*Instructions for the task*:
Would you retype, word for word, the line with "Hat in Hne." and every line after it through the end of the records below?

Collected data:
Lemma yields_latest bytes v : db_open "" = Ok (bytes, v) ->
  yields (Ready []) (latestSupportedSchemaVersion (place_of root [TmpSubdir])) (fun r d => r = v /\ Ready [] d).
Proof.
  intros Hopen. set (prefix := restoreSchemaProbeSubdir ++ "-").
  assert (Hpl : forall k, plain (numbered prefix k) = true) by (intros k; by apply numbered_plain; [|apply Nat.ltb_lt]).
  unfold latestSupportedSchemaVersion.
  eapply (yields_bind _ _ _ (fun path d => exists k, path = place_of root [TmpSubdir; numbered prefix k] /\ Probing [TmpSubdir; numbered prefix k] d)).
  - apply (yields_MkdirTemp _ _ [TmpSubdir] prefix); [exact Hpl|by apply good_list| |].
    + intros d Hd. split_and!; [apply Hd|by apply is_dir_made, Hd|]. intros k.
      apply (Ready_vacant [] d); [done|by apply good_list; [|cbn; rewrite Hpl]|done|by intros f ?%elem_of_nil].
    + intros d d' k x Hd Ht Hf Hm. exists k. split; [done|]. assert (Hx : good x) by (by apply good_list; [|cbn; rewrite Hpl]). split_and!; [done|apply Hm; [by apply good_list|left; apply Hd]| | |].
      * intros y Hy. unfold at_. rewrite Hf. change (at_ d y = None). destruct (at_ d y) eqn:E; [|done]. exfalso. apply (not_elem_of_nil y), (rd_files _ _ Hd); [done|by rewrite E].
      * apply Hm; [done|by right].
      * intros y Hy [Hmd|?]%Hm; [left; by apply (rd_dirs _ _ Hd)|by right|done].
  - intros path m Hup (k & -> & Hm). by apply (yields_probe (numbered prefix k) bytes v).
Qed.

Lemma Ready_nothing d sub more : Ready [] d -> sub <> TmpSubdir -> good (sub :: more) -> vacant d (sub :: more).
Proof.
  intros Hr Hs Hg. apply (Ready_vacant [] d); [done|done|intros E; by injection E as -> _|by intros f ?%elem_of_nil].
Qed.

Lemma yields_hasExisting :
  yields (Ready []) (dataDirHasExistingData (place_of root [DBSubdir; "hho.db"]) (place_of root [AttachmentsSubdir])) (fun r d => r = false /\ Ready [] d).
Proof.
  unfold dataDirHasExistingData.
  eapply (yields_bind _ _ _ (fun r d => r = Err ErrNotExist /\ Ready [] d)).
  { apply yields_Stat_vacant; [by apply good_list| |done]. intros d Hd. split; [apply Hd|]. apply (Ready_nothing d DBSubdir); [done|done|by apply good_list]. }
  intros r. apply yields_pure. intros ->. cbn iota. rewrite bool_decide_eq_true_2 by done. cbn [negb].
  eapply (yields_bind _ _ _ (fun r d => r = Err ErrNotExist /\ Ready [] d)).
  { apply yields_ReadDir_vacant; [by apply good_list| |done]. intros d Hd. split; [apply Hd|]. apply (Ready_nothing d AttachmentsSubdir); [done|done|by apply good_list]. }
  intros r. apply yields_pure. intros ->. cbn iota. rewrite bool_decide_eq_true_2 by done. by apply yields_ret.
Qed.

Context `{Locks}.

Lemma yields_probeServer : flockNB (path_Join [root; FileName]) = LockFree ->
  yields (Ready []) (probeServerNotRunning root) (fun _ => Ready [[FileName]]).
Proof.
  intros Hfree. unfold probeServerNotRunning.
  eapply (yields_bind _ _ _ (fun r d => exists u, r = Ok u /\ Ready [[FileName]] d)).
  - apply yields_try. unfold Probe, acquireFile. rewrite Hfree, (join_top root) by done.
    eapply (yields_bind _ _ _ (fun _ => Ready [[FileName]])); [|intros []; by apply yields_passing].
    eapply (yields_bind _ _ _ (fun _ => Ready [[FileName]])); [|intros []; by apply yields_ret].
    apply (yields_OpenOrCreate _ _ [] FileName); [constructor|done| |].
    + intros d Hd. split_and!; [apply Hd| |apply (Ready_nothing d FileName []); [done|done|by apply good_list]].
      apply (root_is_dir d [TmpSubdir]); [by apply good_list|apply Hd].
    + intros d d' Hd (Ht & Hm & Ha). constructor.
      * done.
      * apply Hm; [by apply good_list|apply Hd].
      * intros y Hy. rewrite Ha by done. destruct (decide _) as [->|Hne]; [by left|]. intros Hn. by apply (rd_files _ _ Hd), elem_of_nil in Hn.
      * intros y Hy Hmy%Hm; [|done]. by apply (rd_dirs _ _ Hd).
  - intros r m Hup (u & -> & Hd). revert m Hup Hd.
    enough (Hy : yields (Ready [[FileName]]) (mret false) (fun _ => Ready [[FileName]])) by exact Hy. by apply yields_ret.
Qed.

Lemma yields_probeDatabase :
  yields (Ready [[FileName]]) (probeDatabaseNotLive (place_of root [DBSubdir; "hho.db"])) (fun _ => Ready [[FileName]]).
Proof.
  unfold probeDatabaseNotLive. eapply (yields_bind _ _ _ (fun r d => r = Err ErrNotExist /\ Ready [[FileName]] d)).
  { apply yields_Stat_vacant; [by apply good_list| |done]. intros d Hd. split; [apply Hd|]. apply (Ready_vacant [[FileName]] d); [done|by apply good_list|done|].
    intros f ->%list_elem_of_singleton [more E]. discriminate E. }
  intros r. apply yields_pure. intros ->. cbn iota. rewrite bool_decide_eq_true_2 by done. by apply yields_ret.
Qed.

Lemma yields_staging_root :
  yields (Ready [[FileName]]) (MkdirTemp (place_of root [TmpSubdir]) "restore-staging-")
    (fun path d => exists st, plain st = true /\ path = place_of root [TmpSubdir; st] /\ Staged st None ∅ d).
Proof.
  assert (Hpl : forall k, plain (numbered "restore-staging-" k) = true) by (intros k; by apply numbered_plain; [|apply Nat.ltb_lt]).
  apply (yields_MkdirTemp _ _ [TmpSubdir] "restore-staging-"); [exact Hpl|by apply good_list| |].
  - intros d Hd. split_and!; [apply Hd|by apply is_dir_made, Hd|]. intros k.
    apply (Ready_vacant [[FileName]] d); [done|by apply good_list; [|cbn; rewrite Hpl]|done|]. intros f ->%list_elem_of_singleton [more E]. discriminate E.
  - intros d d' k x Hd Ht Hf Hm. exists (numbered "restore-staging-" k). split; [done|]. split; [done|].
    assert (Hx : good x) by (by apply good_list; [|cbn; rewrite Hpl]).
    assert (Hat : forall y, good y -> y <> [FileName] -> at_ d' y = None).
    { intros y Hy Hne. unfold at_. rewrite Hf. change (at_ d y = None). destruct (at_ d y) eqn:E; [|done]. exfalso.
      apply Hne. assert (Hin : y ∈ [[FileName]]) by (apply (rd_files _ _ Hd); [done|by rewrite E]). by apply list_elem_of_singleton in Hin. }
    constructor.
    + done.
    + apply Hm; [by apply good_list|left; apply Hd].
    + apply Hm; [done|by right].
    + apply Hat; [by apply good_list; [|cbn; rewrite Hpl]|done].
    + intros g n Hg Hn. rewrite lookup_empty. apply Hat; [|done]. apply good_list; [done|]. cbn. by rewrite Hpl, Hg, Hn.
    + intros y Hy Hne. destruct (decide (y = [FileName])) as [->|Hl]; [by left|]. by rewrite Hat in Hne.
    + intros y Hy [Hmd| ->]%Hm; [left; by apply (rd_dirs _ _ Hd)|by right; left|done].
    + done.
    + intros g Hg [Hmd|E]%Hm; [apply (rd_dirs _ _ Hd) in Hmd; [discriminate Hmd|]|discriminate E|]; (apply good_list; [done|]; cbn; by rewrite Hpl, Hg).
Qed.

*Reply*:
    + intros y Hy Hne. destruct (decide (y = [FileName])) as [->|Hl]; [by left|]. by rewrite Hat in Hne.
    + intros y Hy [Hmd| ->]%Hm; [left; by apply (rd_dirs _ _ Hd)|by right; left|done].
    + done.
    + intros g Hg [Hmd|E]%Hm; [apply (rd_dirs _ _ Hd) in Hmd; [discriminate Hmd|]|discriminate E|]; (apply good_list; [done|]; cbn; by rewrite Hpl, Hg).
Qed.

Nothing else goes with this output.